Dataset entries
Segment Open

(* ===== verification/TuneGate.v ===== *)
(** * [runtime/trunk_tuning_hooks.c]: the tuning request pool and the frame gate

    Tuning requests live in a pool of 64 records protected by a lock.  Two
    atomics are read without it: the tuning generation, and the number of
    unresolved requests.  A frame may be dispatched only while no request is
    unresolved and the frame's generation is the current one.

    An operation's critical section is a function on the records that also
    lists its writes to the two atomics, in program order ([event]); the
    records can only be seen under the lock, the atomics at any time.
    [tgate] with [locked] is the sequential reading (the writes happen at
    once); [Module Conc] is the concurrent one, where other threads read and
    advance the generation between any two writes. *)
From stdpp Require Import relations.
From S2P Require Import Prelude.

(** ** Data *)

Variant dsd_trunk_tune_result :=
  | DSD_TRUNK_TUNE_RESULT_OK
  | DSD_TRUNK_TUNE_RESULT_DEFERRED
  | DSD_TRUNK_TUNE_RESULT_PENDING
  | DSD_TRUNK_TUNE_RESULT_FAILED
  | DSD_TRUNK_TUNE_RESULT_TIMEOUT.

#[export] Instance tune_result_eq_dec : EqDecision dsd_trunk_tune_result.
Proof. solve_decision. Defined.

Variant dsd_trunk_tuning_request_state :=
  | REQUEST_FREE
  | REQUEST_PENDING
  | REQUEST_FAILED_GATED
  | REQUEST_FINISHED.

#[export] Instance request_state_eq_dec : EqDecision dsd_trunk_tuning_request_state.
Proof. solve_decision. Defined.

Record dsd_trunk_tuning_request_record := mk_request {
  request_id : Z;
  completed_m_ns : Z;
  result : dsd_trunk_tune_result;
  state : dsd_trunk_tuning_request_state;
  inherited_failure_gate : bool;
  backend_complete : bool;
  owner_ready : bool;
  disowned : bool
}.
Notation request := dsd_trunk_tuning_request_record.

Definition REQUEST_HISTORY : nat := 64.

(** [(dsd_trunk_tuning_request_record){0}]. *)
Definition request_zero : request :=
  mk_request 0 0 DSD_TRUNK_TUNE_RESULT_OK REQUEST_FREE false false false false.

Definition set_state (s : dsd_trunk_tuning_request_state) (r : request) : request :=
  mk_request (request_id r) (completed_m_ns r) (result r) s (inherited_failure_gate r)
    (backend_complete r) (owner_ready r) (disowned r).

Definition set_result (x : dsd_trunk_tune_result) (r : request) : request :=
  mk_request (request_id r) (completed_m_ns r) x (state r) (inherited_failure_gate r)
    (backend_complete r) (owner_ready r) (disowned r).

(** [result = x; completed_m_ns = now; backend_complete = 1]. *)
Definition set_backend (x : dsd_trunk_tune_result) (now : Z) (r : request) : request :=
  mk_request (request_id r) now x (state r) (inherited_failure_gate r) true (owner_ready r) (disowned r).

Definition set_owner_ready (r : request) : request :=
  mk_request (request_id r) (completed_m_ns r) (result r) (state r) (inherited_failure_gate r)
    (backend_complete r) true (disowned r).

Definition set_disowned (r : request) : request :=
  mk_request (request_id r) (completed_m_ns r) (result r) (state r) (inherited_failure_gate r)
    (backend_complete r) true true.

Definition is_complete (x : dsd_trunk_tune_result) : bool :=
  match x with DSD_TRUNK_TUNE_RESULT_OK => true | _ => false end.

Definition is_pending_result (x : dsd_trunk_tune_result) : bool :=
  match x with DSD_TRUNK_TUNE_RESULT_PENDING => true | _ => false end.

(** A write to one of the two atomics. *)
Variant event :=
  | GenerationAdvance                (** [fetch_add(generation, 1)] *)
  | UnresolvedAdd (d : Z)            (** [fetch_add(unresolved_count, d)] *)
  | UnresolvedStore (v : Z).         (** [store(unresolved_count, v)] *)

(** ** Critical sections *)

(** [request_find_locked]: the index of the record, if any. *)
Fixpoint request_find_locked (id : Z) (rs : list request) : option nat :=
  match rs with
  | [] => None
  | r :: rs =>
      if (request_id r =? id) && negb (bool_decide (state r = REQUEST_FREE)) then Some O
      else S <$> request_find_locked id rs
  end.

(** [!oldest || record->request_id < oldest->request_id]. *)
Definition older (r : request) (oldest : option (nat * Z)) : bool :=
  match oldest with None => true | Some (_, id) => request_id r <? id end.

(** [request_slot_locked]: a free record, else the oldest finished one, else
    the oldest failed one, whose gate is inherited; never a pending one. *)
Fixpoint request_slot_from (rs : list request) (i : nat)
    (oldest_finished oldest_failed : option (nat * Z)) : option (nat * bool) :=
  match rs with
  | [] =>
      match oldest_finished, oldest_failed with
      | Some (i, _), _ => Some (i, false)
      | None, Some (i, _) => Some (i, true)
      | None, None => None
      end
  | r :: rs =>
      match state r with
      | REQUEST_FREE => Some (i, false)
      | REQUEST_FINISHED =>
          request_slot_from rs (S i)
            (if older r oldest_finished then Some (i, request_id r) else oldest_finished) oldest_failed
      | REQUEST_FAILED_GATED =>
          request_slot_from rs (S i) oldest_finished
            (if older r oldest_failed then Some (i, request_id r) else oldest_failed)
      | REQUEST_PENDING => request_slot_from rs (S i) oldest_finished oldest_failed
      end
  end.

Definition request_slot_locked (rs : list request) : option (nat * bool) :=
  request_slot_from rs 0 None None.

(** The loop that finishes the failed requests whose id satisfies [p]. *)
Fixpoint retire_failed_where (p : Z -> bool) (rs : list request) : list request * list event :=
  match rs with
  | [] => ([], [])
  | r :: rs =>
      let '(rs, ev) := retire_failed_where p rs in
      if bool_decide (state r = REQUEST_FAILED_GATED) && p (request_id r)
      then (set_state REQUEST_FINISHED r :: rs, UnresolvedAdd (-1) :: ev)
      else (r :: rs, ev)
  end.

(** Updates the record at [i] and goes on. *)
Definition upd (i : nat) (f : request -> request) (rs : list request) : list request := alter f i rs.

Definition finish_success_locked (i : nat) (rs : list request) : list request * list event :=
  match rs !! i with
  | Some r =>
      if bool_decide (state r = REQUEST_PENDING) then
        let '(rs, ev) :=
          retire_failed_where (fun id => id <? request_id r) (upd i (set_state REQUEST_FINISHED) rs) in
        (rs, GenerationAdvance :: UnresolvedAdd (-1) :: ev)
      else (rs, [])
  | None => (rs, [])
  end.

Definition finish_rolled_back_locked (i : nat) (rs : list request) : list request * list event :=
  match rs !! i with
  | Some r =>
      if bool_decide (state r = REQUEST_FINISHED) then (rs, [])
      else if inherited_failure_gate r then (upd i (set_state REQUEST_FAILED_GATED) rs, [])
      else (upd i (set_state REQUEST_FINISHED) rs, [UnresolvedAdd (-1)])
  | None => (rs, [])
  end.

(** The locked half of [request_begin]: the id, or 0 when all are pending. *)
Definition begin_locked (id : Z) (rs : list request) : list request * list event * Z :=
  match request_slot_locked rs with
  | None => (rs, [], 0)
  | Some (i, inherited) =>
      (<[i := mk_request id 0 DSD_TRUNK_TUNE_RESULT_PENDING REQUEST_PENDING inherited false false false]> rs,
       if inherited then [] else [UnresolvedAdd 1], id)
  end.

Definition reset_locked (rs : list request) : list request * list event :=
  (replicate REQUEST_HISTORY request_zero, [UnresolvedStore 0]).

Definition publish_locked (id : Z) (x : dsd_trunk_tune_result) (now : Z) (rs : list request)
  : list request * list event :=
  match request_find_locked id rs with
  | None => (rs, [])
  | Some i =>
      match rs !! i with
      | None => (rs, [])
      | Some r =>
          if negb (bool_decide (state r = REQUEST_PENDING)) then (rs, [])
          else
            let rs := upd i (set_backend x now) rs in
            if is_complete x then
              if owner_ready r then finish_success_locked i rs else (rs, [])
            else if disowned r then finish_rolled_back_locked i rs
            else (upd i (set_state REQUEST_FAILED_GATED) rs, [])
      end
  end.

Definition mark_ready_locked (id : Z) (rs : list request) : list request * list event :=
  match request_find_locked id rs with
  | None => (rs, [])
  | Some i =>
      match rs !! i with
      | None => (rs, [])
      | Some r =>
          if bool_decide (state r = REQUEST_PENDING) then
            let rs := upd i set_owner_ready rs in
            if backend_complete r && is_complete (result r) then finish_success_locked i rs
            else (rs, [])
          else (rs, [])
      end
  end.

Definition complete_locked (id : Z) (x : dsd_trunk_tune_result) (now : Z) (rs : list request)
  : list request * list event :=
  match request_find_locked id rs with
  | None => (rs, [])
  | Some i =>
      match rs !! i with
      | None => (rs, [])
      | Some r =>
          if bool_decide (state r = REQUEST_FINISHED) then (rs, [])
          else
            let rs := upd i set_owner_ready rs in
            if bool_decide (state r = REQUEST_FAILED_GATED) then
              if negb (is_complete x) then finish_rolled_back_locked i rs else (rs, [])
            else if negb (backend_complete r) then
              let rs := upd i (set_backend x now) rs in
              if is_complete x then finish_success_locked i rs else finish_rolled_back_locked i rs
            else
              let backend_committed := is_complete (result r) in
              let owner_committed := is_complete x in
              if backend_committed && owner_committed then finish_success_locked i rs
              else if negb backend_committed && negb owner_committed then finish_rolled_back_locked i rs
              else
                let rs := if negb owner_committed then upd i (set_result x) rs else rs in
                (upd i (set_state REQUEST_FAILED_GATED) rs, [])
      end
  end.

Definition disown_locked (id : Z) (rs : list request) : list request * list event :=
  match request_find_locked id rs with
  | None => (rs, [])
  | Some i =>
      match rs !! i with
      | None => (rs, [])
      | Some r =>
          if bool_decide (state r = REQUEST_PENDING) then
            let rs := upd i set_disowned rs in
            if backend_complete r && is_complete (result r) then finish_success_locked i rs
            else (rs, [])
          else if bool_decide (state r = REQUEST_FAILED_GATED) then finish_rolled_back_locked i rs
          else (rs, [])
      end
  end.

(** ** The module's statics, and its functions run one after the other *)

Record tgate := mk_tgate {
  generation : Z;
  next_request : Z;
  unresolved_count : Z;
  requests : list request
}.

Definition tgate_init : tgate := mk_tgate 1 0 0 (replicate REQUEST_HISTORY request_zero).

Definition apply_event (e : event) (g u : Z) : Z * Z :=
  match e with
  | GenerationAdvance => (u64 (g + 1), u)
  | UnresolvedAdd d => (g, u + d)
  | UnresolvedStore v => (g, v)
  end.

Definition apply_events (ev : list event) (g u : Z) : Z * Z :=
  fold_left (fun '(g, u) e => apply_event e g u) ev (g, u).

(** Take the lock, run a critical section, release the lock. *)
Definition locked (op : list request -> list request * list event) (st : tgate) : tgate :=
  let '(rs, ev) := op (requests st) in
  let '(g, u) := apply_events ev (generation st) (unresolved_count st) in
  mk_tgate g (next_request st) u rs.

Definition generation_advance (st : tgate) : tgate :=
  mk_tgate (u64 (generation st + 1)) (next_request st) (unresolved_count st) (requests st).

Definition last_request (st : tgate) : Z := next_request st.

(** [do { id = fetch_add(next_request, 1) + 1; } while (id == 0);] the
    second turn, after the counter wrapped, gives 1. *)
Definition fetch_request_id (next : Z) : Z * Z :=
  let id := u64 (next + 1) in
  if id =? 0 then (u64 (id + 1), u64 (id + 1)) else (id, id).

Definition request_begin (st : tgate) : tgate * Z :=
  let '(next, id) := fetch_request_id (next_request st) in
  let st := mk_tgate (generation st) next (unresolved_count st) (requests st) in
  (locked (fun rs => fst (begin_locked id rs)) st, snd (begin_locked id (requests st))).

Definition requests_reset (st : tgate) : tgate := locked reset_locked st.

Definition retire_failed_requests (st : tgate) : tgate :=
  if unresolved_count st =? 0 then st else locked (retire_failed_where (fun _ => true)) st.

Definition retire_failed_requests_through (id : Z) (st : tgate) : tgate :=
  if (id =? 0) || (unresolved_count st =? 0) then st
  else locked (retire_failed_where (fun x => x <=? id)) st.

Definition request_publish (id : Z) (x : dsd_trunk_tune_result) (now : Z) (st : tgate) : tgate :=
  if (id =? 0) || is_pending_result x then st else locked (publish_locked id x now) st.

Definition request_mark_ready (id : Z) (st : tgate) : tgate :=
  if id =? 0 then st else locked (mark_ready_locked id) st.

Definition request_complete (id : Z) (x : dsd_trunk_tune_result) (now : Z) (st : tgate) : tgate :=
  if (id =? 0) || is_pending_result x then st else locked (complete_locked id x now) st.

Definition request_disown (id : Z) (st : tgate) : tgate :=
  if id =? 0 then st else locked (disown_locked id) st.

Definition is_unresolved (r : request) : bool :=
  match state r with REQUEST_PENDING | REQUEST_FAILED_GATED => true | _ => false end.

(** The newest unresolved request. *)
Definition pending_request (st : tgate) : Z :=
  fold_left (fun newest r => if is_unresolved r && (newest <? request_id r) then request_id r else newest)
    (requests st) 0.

Segment Closed

▶ **Directions**: Please print exactly what appears from the first line of the data through the line with "records can only", including both of those lines and nothing past them.

▶ **Task solution**:
(* ===== verification/TuneGate.v ===== *)
(** * [runtime/trunk_tuning_hooks.c]: the tuning request pool and the frame gate

    Tuning requests live in a pool of 64 records protected by a lock.  Two
    atomics are read without it: the tuning generation, and the number of
    unresolved requests.  A frame may be dispatched only while no request is
    unresolved and the frame's generation is the current one.

    An operation's critical section is a function on the records that also
    lists its writes to the two atomics, in program order ([event]); the
    records can only be seen under the lock, the atomics at any time.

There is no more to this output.